There is very little data from geochemical investigations of fluids and rock sample extracts at the investigated area, which could make it possible to get an idea of the generation potential. Detailed geochemical study of rock samples from wells 202-North-West, 1-Aquamarinsk and 2-Aquamarinsk revealed the main geochemical characteristics of potential oil and gas source rocks in the operation area and the main regularities of OS transformation processes.
Entire sedimentary section is characterized by a low content of bitumoids, whereas oxidized components prevail in Permian-Triassic rocks, and reduced components in most samples of Paleozoic rocks [1, 2, 18, 24].
Content of soluble components in the composition of dispersed organic substance (DOS) is rather heterogeneous and irregularly varies over a wide range (1.4-17.5 %). This may be due to a change in the conditions of sedimentation and / or the source of sedimentation material drift. Bitumoids in the investigated samples have a syngenetic nature.
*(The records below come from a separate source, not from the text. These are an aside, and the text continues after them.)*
(** * uv-starter: settings loader and sum endpoint

    A shallow embedding of [src/uv_starter/config.py] and
    [src/uv_starter/api/main.py].

    Both files are declarative: the fields of [Settings] and of
    [RequestPayload] get their meaning from pydantic (version 2, as the imports
    [pydantic_settings] and [field_validator] show), from pydantic-settings and
    from FastAPI.  The part of these libraries that the two files rely on is
    embedded in the modules [Py] (values), [Pydantic] (lax-mode validators)
    and in the settings sources below; the definitions named after the
    repository's own symbols ([Settings], [validate_port], [get_settings],
    [settings], [RequestPayload], [root]) follow the source line by line. *)

From Stdlib Require Import ZArith String Ascii DecimalString DecimalZ.
From Stdlib Require Import Floats.SpecFloat.
From stdpp Require Import gmap strings list fin_maps.

Set Warnings "-register-all".
Local Open Scope string_scope.
Local Open Scope list_scope.

(** ** Python values and strings *)

Module Py.

(** The Python objects that reach the two validators: what [json.loads]
    produces for a request body, what a caller passes as keyword arguments to
    [Settings(...)], and the strings of [os.environ] and of the [.env] file.
    A [dict] keeps its entries in insertion order with unique keys. *)
Inductive pyval : Type :=
| PyNone
| PyBool (b : bool)
| PyInt (z : Z)
| PyFloat (f : spec_float)
| PyStr (s : string)
| PyList (l : list pyval)
| PyDict (d : list (string * pyval)).

(** [str(z)] for an [int]: decimal digits, a minus sign for negatives. *)
Definition str_int (z : Z) : string := NilZero.string_of_int (Z.to_int z).

(** [c.lower()] on an ASCII character. *)
Definition ascii_lower (c : ascii) : ascii :=
  let n := N_of_ascii c in
  if ((65 <=? n) && (n <=? 90))%N then ascii_of_N (n + 32) else c.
Mudstones of the lower Ordovician (O1t) and upper Cambrian (€3?) are characterized by shallow water-sea conditions of formation and sapropel OS. At the same time, Ordovician samples contain a large proportion of algal OS (table 2). Degree of rock transformation according to bituminological data remains relatively low; however, the correctness of these definitions is questionable, especially given the small amount of available rock sample material [14].
Table 2
Results of rock samples investigation for well 1-Bugrinsk by the Rock-Evalmethod
Sample number Depth, m Si S2 Tmax TOC HI PI
1 4086.00 0.01 0.04 439 0.08 - -
2 4149.83 0 0.02 439 0.08 - -
3 4153.00 0 0 w/o 0 - -
Note. Si - free HC to 300 °C, mg HC/g of rock; S2 - HC-products of kerogen and resinous-asphaltene substances pyrolysis at 300-600 °C, mg HC/g of rock; Tmax - temperature of the maximum HC output during kerogen pyrolysis, °C; TOC - total content of organic carbon in the rock, % mass; HI - hydrogen index, mg HC/g TOC; PI - productivity index Si/(Si + S2).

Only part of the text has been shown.